**EXTRACTED ENTRIES**.
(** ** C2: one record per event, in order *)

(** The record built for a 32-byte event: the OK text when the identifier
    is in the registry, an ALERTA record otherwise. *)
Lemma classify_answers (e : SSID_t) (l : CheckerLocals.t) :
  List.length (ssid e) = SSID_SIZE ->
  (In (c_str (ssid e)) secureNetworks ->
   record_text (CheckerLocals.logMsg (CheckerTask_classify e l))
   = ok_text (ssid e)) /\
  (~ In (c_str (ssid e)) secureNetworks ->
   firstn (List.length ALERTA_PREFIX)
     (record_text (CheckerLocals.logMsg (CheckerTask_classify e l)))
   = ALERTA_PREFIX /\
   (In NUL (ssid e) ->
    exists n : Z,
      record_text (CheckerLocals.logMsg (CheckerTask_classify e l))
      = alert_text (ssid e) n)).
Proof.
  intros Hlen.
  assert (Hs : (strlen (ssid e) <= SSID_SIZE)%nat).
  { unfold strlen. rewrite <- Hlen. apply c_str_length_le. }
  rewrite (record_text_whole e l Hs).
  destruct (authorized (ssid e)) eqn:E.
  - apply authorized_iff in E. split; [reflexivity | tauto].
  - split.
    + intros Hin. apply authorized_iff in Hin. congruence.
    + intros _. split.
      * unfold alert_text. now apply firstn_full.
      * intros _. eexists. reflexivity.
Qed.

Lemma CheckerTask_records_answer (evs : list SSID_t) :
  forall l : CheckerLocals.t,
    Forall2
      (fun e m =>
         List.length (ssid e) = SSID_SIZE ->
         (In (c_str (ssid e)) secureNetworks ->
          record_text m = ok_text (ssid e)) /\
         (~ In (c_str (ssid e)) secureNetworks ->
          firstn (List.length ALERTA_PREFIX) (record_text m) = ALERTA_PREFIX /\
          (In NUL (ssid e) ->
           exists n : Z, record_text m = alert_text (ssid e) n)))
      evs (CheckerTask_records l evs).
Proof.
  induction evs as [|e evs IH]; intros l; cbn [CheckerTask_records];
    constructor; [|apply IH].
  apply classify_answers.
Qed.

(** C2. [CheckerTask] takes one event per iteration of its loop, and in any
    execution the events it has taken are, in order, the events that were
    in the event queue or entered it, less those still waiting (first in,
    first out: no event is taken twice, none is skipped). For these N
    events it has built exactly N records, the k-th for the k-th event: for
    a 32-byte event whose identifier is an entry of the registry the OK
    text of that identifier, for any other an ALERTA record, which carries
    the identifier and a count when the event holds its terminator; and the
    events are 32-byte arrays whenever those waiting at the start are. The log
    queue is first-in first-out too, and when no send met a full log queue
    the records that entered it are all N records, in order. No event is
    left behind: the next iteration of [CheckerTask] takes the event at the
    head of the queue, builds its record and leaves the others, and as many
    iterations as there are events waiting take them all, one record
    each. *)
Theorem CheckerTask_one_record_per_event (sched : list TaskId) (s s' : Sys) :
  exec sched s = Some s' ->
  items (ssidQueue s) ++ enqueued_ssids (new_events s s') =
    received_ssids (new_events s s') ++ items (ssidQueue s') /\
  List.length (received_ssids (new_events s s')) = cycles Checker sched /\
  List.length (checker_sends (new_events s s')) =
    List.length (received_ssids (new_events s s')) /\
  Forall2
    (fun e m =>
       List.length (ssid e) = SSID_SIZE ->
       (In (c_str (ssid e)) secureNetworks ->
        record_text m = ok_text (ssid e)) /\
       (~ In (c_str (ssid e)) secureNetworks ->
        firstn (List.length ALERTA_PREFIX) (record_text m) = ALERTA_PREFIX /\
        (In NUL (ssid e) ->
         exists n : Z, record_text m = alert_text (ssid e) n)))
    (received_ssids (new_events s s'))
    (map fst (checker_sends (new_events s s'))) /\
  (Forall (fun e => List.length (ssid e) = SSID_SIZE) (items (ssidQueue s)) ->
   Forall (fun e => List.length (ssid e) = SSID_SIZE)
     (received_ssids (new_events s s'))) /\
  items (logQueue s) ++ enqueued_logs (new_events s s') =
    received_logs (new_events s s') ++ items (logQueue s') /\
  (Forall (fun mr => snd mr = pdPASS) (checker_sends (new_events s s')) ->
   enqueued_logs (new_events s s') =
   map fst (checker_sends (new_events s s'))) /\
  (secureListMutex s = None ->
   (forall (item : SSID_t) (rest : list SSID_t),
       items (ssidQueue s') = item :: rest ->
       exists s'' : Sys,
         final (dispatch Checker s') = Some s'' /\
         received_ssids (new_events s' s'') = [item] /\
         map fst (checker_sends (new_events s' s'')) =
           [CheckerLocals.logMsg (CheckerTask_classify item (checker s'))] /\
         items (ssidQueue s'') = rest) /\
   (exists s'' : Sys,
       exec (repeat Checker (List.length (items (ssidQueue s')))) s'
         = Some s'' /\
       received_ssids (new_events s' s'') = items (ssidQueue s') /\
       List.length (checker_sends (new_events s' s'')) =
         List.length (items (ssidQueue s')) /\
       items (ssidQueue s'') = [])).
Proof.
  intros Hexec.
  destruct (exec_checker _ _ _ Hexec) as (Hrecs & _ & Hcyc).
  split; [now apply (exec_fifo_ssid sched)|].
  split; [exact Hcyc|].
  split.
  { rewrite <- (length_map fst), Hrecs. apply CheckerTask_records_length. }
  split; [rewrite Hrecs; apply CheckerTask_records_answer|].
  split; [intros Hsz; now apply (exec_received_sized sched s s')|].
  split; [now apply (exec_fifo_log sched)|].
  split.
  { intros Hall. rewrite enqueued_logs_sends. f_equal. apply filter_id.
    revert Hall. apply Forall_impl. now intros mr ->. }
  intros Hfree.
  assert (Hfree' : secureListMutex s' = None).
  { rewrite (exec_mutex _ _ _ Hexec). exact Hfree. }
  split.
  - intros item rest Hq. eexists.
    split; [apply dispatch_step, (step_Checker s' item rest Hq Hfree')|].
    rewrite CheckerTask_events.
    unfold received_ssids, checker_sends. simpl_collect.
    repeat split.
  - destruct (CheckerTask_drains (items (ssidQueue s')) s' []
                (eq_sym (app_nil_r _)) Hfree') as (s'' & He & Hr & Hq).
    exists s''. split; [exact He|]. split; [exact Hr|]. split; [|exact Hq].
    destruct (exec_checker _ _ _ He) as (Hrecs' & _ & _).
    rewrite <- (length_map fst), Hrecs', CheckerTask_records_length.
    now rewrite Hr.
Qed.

**YOUR ASSIGNMENT**. Find the lines above that contain the word "logMsg" and copy each one.

**RESULT OF THE EXERCISE**.
   record_text (CheckerLocals.logMsg (CheckerTask_classify e l))
     (record_text (CheckerLocals.logMsg (CheckerTask_classify e l)))
      record_text (CheckerLocals.logMsg (CheckerTask_classify e l))
           [CheckerLocals.logMsg (CheckerTask_classify item (checker s'))] /\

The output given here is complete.